Korkusuz çıkıyordu sesi... 'Sessizce beni takip edeceğine, yüzünü göster ve konuş benimle!' Yüzünü ışığın geldiği pencereye döndü ve bir gölge koşarak kaçtı sanki; sonra bir kapı sesi. 'Sonunda, onu fark ettiğimi anladı ve evi terk etti' diye düşündü.

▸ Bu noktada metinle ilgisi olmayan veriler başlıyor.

Record peek_ok (E : list obs) (w : fallback) : Prop := {
  pk_mon : ∀ i c final, monitors w !! i = Some (c, Sending final) → spent E w c;
  pk_signal : ∀ c, Signalled c ∈ E → spent E w c;
}.

Lemma peek_reach E w : reach E w → peek_ok E w.
Proof.
  induction 1 as [|E w a w' os _ [H1 H2] Ha]; [split; [done|by intros c ?%elem_of_nil]|].
  assert (∀ c, spent E w c → spent (E ++ os) w' c) as Hs by (intros c; by apply (spent_step E w a)).
  split.
  - intros i c final Hi. destruct a; inv_act Ha; cbn in Hi;
      try match type of Hi with
      | <[_ := _]> _ !! _ = _ => apply lookup_insert_Some in Hi as [[<- Hi]|[_ Hi]]
      | delete _ _ !! _ = _ => apply lookup_delete_Some in Hi as [_ Hi]
      end; try by eauto.
    + simplify_eq. by right.
    + simplify_eq. left. exists z. set_solver.
  - intros c [Hc|Hc]%elem_of_app; [by auto|].
    destruct a; inv_act Ha; rewrite ?list_elem_of_singleton in Hc; try by apply elem_of_nil in Hc.
    all: simplify_eq; by eauto.
Qed.

(** The server reads from a connection only what Wait has returned. *)
Definition polite (E : list obs) : Prop :=
  ∀ E1 c b E2, E = E1 ++ Taken c b :: E2 → c ∈ concat (batches E1).

Lemma polite_prefix E os : polite (E ++ os) → polite E.
Proof. intros HP E1 c b E2 ->. apply (HP E1 c b (E2 ++ os)). by rewrite <-app_assoc. Qed.

Lemma batch_signalled E w c : reach E w → c ∈ concat (batches E) → Signalled c ∈ E.
Proof.
  intros Hr Hc. destruct (channel_reach _ _ Hr) as [H1 _ _ _ _ _].
  assert (c ∈ signals E) as (o & Ho & Hs)%list_elem_of_omap by (rewrite H1; set_solver). by destruct o; simplify_eq/=.
Qed.

(** The first read of a connection is the one of its monitor. *)
Lemma first_read_peek E w c : reach E w → polite E → reads c E = [] ∨ ∃ b l, reads c E = (true, b) :: l.
Proof.
  induction 1 as [|E w a w' os Hr IH Ha]; intros HP; [by left|].
  specialize (IH (polite_prefix _ _ HP)). unfold reads in *. rewrite omap_app. fold (reads c E) in *.
  destruct IH as [IH|(b & l & IH)]; rewrite IH; [|right; by eauto]. cbn.
  destruct a; inv_act Ha; cbn; try (by left); (case_bool_decide; [|by left]); subst.
  2: right; by eauto.
  destruct (pk_signal _ _ (peek_reach _ _ Hr) c) as [[b Hb]|[_ Hb]].
  - eapply batch_signalled; [done|]. by eapply HP.
  - exfalso. assert ((true, b) ∈ reads c E) as Hin; [|rewrite IH in Hin; by apply elem_of_nil in Hin].
    apply list_elem_of_omap. exists (Peeked c b). split; [done|]. cbn. by rewrite bool_decide_true.
  - congruence.
Qed.

Lemma taken_sublist (l : list (bool * Z)) :
  omap (λ p : bool * Z, if p.1 then None else Some p.2) l `sublist_of` l.*2.
Proof. induction l as [|[[] b] l IH]; cbn; by constructor. Qed.

(** ** What Wait promises *)

(** C38: However the monitors, the peers and the calls of the server are
    interleaved, the answers of Wait so far, what the call in progress has
    collected and what is in the channel make up the connections the monitors
    signalled, each once and in their order.  No answer is empty, the channel
    never holds more than 128 entries, and Wait never reports a closed channel,
    as nothing closes it.  The server loses bytes, though: of the bytes that
    arrived on a connection it gets, in their order, some of those after the
    first. *)
Theorem fallback_wait actions w E :
  run actions start = Some (w, E) →
  signals E = concat (batches E) ++ default [] (waiting w) ++ readyCh (fb_ep w)
  ∧ Forall (λ cs, cs ≠ []) (batches E) ∧ (length (readyCh (fb_ep w)) ≤ readyCap)%nat ∧ ReturnedClosed ∉ E
  ∧ (polite E → ∀ c, taken c E `sublist_of` tail (arrivals c E)).
Proof.
  intros Hr. apply (run_reach _ []) in Hr; [|constructor]. cbn in Hr.
  destruct (channel_reach _ _ Hr) as [H1 H2 H3 H4 H5 H6]. split_and!; try done.
  intros HP c. rewrite (bytes_reach _ _ c Hr). unfold taken.
  destruct (first_read_peek _ _ c Hr HP) as [->|(b & l & ->)]; cbn; [apply sublist_nil_l|].
  apply sublist_inserts_r, taken_sublist.
Qed.

(** ** The end of the monitors *)

Definition is_monitor (a : action) : bool :=
  match a with MonRead _ | MonSend _ | MonDone _ => true | _ => false end.

(** Every byte costs a read and a send, every monitor a read that fails and the
    select after it. *)
Definition mon_work (p : sock * mon_pc) : nat :=
  match p.2 with Reading => 2 | Sending false => 3 | Sending true => 1 end.
Definition work (w : fallback) : nat := (2 * map_total length (inbox w) + map_total mon_work (monitors w))%nat.

Lemma monitor_works a w w' os : is_monitor a = true → act a w = Next w' os → (S (work w') ≤ work w)%nat.
Proof.
  intros Hm Ha. destruct a; try discriminate Hm; unfold work.
  all: inv_act Ha; cbn.
  all: rewrite ?map_total_insert.
  all: match goal with Hi : monitors _ !! _ = Some _ |- _ => rewrite (map_total_delete mon_work _ _ _ Hi) end; cbn; try lia.
  - unfold bytes_at in *. destruct (inbox w !! n) as [bs|] eqn:Hb; [|done]. cbn in *. subst.
    rewrite (map_total_delete length _ _ _ Hb). cbn. lia.
  - destruct final; cbn; lia.
Qed.

Lemma monitors_run actions w w' E :
  forallb is_monitor actions = true → run actions w = Some (w', E) → (length actions + work w' ≤ work w)%nat.
Proof.
  revert w w' E. induction actions as [|a actions IH]; intros w w' E; cbn; [intros _ [= -> _]; lia|].
  intros [Ha Has]%andb_true_iff. destruct (act a w) as [w1 os| |] eqn:H1; [|done..].
  intros ([w2 o'] & Hr & [= -> <-])%bind_Some. apply monitor_works in H1; [|done]. apply IH in Hr; [unfold work in *; lia|done].
Qed.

Rahatlamış bir nefes vererek omuzlarını düşürdü ve mutfağa yürüdü. Çaydanlığa su koydu. Canı çay içmek istemişti nedense. Oysa saat gecenin ikisi olmuştu. Çay bardağını kaldıracak mecal bile bulamadı kendinde... Ona çok kötü davranmıştı. 'Keşke önce merhaba deseydim; onu üzdüm mutlaka' sözleri döküldü ağzından. 'O ki beni her sabah uyandırır, usanmaz mutlandırır, sever, hatırlatırdı. Bense, onu bir kerecik dinlemeye tahammül edemedim'.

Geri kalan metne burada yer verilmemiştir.